Problem requirements | The job is to find each line of the records below that includes the word "inversion" and copy it.

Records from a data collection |
(** One executed operation, from the operation on the context. *)
Lemma step_cpu_go me s c i j code x' : mc_cpus s !! me = Some (Busy c (i :: j :: code)) → exec_instr fuel (Z.of_nat me) i (mc_ctx s) = Ok Go x' →
  step_cpu fuel me s = Ok () (mkMachine x' (<[me := Busy c (j :: code)]> (mc_cpus s)) (mc_ret s)).
Proof. intros E Ei. unfold step_cpu. erewrite bind_Ok by done. rewrite E. by erewrite bind_Ok by (by apply zoom_Ok). Qed.
Lemma step_cpu_return me s c i x' : mc_cpus s !! me = Some (Busy c [i]) → exec_instr fuel (Z.of_nat me) i (mc_ctx s) = Ok Go x' →
  step_cpu fuel me s = Ok () (mkMachine x' (<[me := Idle]> (mc_cpus s)) (mc_ret s ++ [(Z.of_nat me, c)])).
Proof. intros E Ei. unfold step_cpu. erewrite bind_Ok by done. rewrite E. by erewrite bind_Ok by (by apply zoom_Ok). Qed.
Lemma step_cpu_stop me s c i code x' : mc_cpus s !! me = Some (Busy c (i :: code)) → exec_instr fuel (Z.of_nat me) i (mc_ctx s) = Ok Stop x' →
  step_cpu fuel me s = Ok () (mkMachine x' (<[me := Stopped c]> (mc_cpus s)) (mc_ret s)).
Proof. intros E Ei. unfold step_cpu. erewrite bind_Ok by done. rewrite E. by erewrite bind_Ok by (by apply zoom_Ok). Qed.
Lemma step_cpu_wait me s c i code x' : mc_cpus s !! me = Some (Busy c (i :: code)) → exec_instr fuel (Z.of_nat me) i (mc_ctx s) = Ok Wait x' →
  step_cpu fuel me s = Ok () (mkMachine x' (mc_cpus s) (mc_ret s)).
Proof. intros E Ei. unfold step_cpu. erewrite bind_Ok by done. rewrite E. by erewrite bind_Ok by (by apply zoom_Ok). Qed.

Lemma left_of_insert s me x (ctx : ConsoleContext D) ret y : mc_cpus s !! me = Some y →
  left_of (mkMachine ctx (<[me := x]> (mc_cpus s)) ret) me = match x with Busy _ code => length code | _ => 0%nat end.
Proof. intros E. unfold left_of. simpl. by rewrite list_lookup_insert_eq by (by eapply lookup_lt_Some). Qed.

(** The CPUs outside the stage are untouched by an update of one inside it. *)
Lemma rest_insert (cpus : list cpu) me x over over' (active active' : list nat) :
  (∀ p y, cpus !! p = Some y → p ∉ active → resting over p y) → (over = true → over' = true) →
  (∀ p, p ∈ active → p ∈ active' ∨ p = me) → resting over' me x ∨ me ∈ active' →
  ∀ p y, <[me := x]> cpus !! p = Some y → p ∉ active' → resting over' p y.
Proof.
  intros Hr Ho Ha Hme p y E Hp. destruct (decide (p = me)) as [->|Hne].
  - destruct Hme as [Hx|Hx]; [|done]. apply list_lookup_insert_Some in E as [(_ & <- & _)|[? _]]; done.
  - rewrite list_lookup_insert_ne in E by done.
    assert (p ∉ active) as Hp' by (intros Hin; by destruct (Ha p Hin)).
    destruct (Hr p y E Hp'); [constructor|by econstructor|constructor; auto].
Qed.





(** *** The steps *)

(** A CPU that waits for the lock finds it free, or held. *)
Lemma step_acquire me s outs flag cur over active c out : inv_at s outs None flag cur over active → me ∉ active →
  mc_cpus s !! me = Some (Busy c (Acquire :: CheckPanicked :: body_code c out)) → call_text (Z.of_nat me) c out →
  ∃ s', step_cpu fuel me s = Ok () s' ∧ stepped me s None over s'.
Proof.
  intros [I1 I2 I3 I4 I5 I6 I7 I8] Hme E Ht. pose proof (lookup_lt_Some _ _ _ E) as Hlt. eexists. split.
  { eapply step_cpu_go; [exact E|]. cbn [exec_instr]. erewrite bind_Ok by (apply zoom_Ok; rewrite I1; reflexivity). reflexivity. }
  split; simpl.
  - inversion I7 as [|?|?|?|q c1 out1 Hg|?]; subst.
    + exists outs, (Some me), false, [], false, [me]. split; [|done]. split; simpl; try done; try congruence.
      * by rewrite length_insert.
      * eapply (st_check _ me c out); [by apply list_lookup_insert_eq|done].
      * eapply rest_insert; [exact I8|done|set_solver|right; set_solver].
    + exists outs, (Some me), true, cur, true, [q; me]. split; [|done]. assert (me ≠ q) as Hne by set_solver. split; simpl; try done.
      * by rewrite length_insert.
      * destruct Hg as (G1 & G2 & G3). eapply (st_last _ q c1 cur me c out); [|done|by apply list_lookup_insert_eq|done].
        split_and!; [done|done|]. by rewrite list_lookup_insert_ne.
      * eapply rest_insert; [exact I8|done|set_solver|right; set_solver].
  - left. erewrite left_of_insert by exact E. unfold left_of. rewrite E. simpl. lia.
  - done.
Qed.
Lemma step_wait me s outs q flag cur over active c code : inv_at s outs (Some q) flag cur over active → q ≠ me →
  mc_cpus s !! me = Some (Busy c (Acquire :: code)) → ∃ s', step_cpu fuel me s = Ok () s' ∧ stepped me s (Some q) over s'.
Proof.
  intros HI Hne E. pose proof HI as [I1 I2 I3 I4 I5 I6 I7 I8]. eexists. split.
  { eapply step_cpu_wait; [exact E|]. cbn [exec_instr]. erewrite bind_Ok by (apply zoom_Ok; rewrite I1; reflexivity). reflexivity. }
  split; [exists outs, (Some q), flag, cur, over, active; split; [by split|done]|eauto|done].
Qed.

(** The holder checks the flag. *)
Lemma step_check me s outs c out : inv_at s outs (Some me) false [] false [me] → call_text (Z.of_nat me) c out →
  mc_cpus s !! me = Some (Busy c (CheckPanicked :: body_code c out)) →
  ∃ s', step_cpu fuel me s = Ok () s' ∧ stepped me s (Some me) false s'.
Proof.
  intros [I1 I2 I3 I4 I5 I6 I7 I8] Ht E. pose proof (lookup_lt_Some _ _ _ E) as Hlt.
  assert (∃ i code, body_code c out = i :: code) as (i & code & Eb).
  { unfold body_code, text_code. destruct (is_panic c), out; simpl; eauto. }
  eexists. split.
  { rewrite Eb in E. eapply step_cpu_go; [exact E|]. cbn [exec_instr]. unfold check_panicked. erewrite bind_Ok by done. by rewrite I2. }
  split; simpl; [|left; erewrite left_of_insert by exact E; unfold left_of; rewrite E, Eb; simpl; lia|done].
  exists outs, (Some me), false, [], false, [me]. split; [|done]. split; simpl; try done.
  - by rewrite length_insert.
  - rewrite <- Eb. simpl. unfold body_code. destruct (is_panic c) eqn:Ep; simpl.
    + eapply (st_set _ me c out); [done|by apply list_lookup_insert_eq|done].
    + eapply (st_talk _ me c [] out); [done|by apply list_lookup_insert_eq|done].
  - eapply rest_insert; [exact I8|done|set_solver|right; set_solver].
Qed.
Lemma step_set me s outs c out : inv_at s outs (Some me) false [] false [me] → is_panic c = true → call_text (Z.of_nat me) c out →
  mc_cpus s !! me = Some (Busy c (SetPanicked :: text_code c out)) →
  ∃ s', step_cpu fuel me s = Ok () s' ∧ stepped me s (Some me) false s'.
Proof.
  intros [I1 I2 I3 I4 I5 I6 I7 I8] Ep Ht E. pose proof (lookup_lt_Some _ _ _ E) as Hlt.
  assert (∃ i code, text_code c out = i :: code) as (i & code & Eb) by (unfold text_code; destruct out; simpl; eauto).
  eexists. split; [rewrite Eb in E; eapply step_cpu_go; [exact E|reflexivity]|].
  split; simpl; [|left; erewrite left_of_insert by exact E; unfold left_of; rewrite E, Eb; simpl; lia|done].
  exists outs, (Some me), true, [], false, [me]. split; [|done]. split; simpl; try done.
  - by rewrite length_insert.
  - rewrite <- Eb. simpl. eapply (st_talk _ me c [] out); [done|by apply list_lookup_insert_eq|done].
  - eapply rest_insert; [exact I8|done|set_solver|right; set_solver].
Qed.
(** The holder puts a character. *)
Lemma step_put me s outs c done ch rest : inv_at s outs (Some me) (is_panic c) done false [me] → call_text (Z.of_nat me) c (done ++ ch :: rest) →
  mc_cpus s !! me = Some (Busy c (text_code c (ch :: rest))) →
  ∃ s', step_cpu fuel me s = Ok () s' ∧ stepped me s (Some me) false s'.
Proof.
  intros [I1 I2 I3 I4 I5 I6 I7 I8] Ht E. pose proof (lookup_lt_Some _ _ _ E) as Hlt.
  assert (∃ i code, text_code c rest = i :: code) as (i & code & Eb) by (unfold text_code; destruct rest; simpl; eauto).
  assert (text_code c (ch :: rest) = Put ch :: i :: code) as Ec by (by rewrite <- Eb). rewrite Ec in E.
  destruct (uart_put_char_Ok fuel Hfuel _ _ _ ch I3) as (d' & Ed & Hd'). eexists. split.
  { eapply step_cpu_go; [exact E|]. cbn [exec_instr]. by erewrite bind_Ok by (apply zoom_Ok; exact Ed). }
  split; simpl; [|left; erewrite left_of_insert by exact E; unfold left_of; rewrite E; simpl; lia|done].
  exists outs, (Some me), (is_panic c), (done ++ [ch]), false, [me]. split; [|done]. split; simpl; try done.
  - simpl. by rewrite (app_assoc (concat outs)), on_line_app, app_assoc.
  - by rewrite length_insert.
  - rewrite <- Eb. simpl. eapply (st_talk _ me c (done ++ [ch]) rest); [done|by apply list_lookup_insert_eq|]. by rewrite <- app_assoc.
  - eapply rest_insert; [exact I8|done|set_solver|right; set_solver].
Qed.
(** The holder has put out its text: it returns, or a panic ends. *)
Lemma step_release me s outs c out : inv_at s outs (Some me) (is_panic c) out false [me] → call_text (Z.of_nat me) c out →
  mc_cpus s !! me = Some (Busy c (text_code c [])) →
  ∃ s', step_cpu fuel me s = Ok () s' ∧ stepped me s (Some me) false s'.
Proof.
  intros [I1 I2 I3 I4 I5 I6 I7 I8] Ht E. pose proof (lookup_lt_Some _ _ _ E) as Hlt.
  assert (∃ x', exec_instr fuel (Z.of_nat me) Release (mc_ctx s) = Ok Go x' ∧ ctx_lock x' = init_spinlock name ∧
    panicked_flag x' = panicked_flag (mc_ctx s) ∧ ctx_device x' = ctx_device (mc_ctx s)) as (x' & Ex & X1 & X2 & X3).
  { eexists. cbn [exec_instr]. erewrite bind_Ok by (apply zoom_Ok; rewrite I1; reflexivity). split_and!; done. }
  unfold text_code in E. cbn [fmap list_fmap app] in E. destruct (is_panic c) eqn:Ep.
  - eexists. split; [eapply step_cpu_go; [exact E|exact Ex]|].
    split; simpl; [|left; erewrite left_of_insert by exact E; unfold left_of; rewrite E; simpl; lia|done].
    exists outs, None, true, out, true, [me]. split; [|done]. split; simpl; try congruence; try (by rewrite length_insert).
    + eapply (st_gone _ me c out). split_and!; [done|done|]. left. by apply list_lookup_insert_eq.
    + eapply rest_insert; [exact I8|done|set_solver|right; set_solver].
  - eexists. split; [eapply step_cpu_return; [exact E|exact Ex]|].
    split; simpl; [|left; erewrite left_of_insert by exact E; unfold left_of; rewrite E; simpl; lia|done].
    exists (outs ++ [out]), None, false, [], false, []. split; [|done]. split; simpl; try congruence; try (by rewrite length_insert).
    + rewrite X3, concat_app, app_nil_r. simpl. by rewrite app_nil_r.
    + apply Forall2_app; [done|]. by repeat constructor.
    + apply Forall_app. split; [done|]. by apply Forall_singleton.
    + constructor.
    + eapply rest_insert; [exact I8|done|set_solver|left; constructor].
Qed.
(** After a panic: the holder stops at the check, and the panicking CPU stops. *)
Lemma step_late me s outs out q c c' out' : inv_at s outs (Some me) true out true [q; me] → gone q c out (mc_cpus s) → me ≠ q →
  mc_cpus s !! me = Some (Busy c' (CheckPanicked :: body_code c' out')) →
  ∃ s', step_cpu fuel me s = Ok () s' ∧ stepped me s (Some me) true s'.
Proof.
  intros [I1 I2 I3 I4 I5 I6 I7 I8] (G1 & G2 & G3) Hne E. pose proof (lookup_lt_Some _ _ _ E) as Hlt. eexists. split.
  { eapply step_cpu_stop; [exact E|]. cbn [exec_instr]. unfold check_panicked. erewrite bind_Ok by done. rewrite I2.
    erewrite bind_Ok by (apply zoom_Ok; rewrite I1; reflexivity). reflexivity. }
  split; simpl; [|left; erewrite left_of_insert by exact E; unfold left_of; rewrite E; simpl; lia|done].
  exists outs, None, true, out, true, [q]. split; [|done]. split; simpl; try done.
  - by rewrite length_insert.
  - eapply (st_gone _ q c out). split_and!; [done|done|]. by rewrite list_lookup_insert_ne.
  - eapply rest_insert; [exact I8|done|set_solver|left; by constructor].
Qed.
Lemma step_no_return q s outs owner out c active : inv_at s outs owner true out true active → is_panic c = true → q ∈ active →
  mc_cpus s !! q = Some (Busy c [NoReturn]) →
  ∃ s', step_cpu fuel q s = Ok () s' ∧ stepped q s owner true s'.
Proof.
  intros [I1 I2 I3 I4 I5 I6 I7 I8] Ep Hq E. pose proof (lookup_lt_Some _ _ _ E) as Hlt.
  eexists. split; [eapply step_cpu_stop; [exact E|reflexivity]|].
  split; simpl; [|left; erewrite left_of_insert by exact E; unfold left_of; rewrite E; simpl; lia|done].
  exists outs, owner, true, out, true, active. split; [|done]. split; simpl; try done.
  - by rewrite length_insert.
  - inversion I7 as [|?|?|?|q' c1 out1 (G1 & G2 & G3)|q' c1 out1 r c' out' x (G1 & G2 & G3) Hne Er Ha]; subst.
    + assert (q = q') as <- by set_solver. assert (c1 = c) as -> by (destruct G3; congruence).
      eapply (st_gone _ q c out). split_and!; [done|done|]. right. by apply list_lookup_insert_eq.
    + assert (q ≠ r) as Hqr. { intros ->. destruct Ha as [_ ->]. rewrite E in Er. discriminate. }
      assert (q = q') as <- by set_solver. assert (c1 = c) as -> by (destruct G3; congruence).
      eapply (st_last _ q c out r c' out'); [|done|by rewrite list_lookup_insert_ne|exact Ha].
      split_and!; [done|done|]. right. by apply list_lookup_insert_eq.
  - eapply rest_insert; [exact I8|done|set_solver|right; set_solver].
Qed.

Your solution |
  - inversion I7 as [|?|?|?|q c1 out1 Hg|?]; subst.
  - inversion I7 as [|?|?|?|q' c1 out1 (G1 & G2 & G3)|q' c1 out1 r c' out' x (G1 & G2 & G3) Hne Er Ha]; subst.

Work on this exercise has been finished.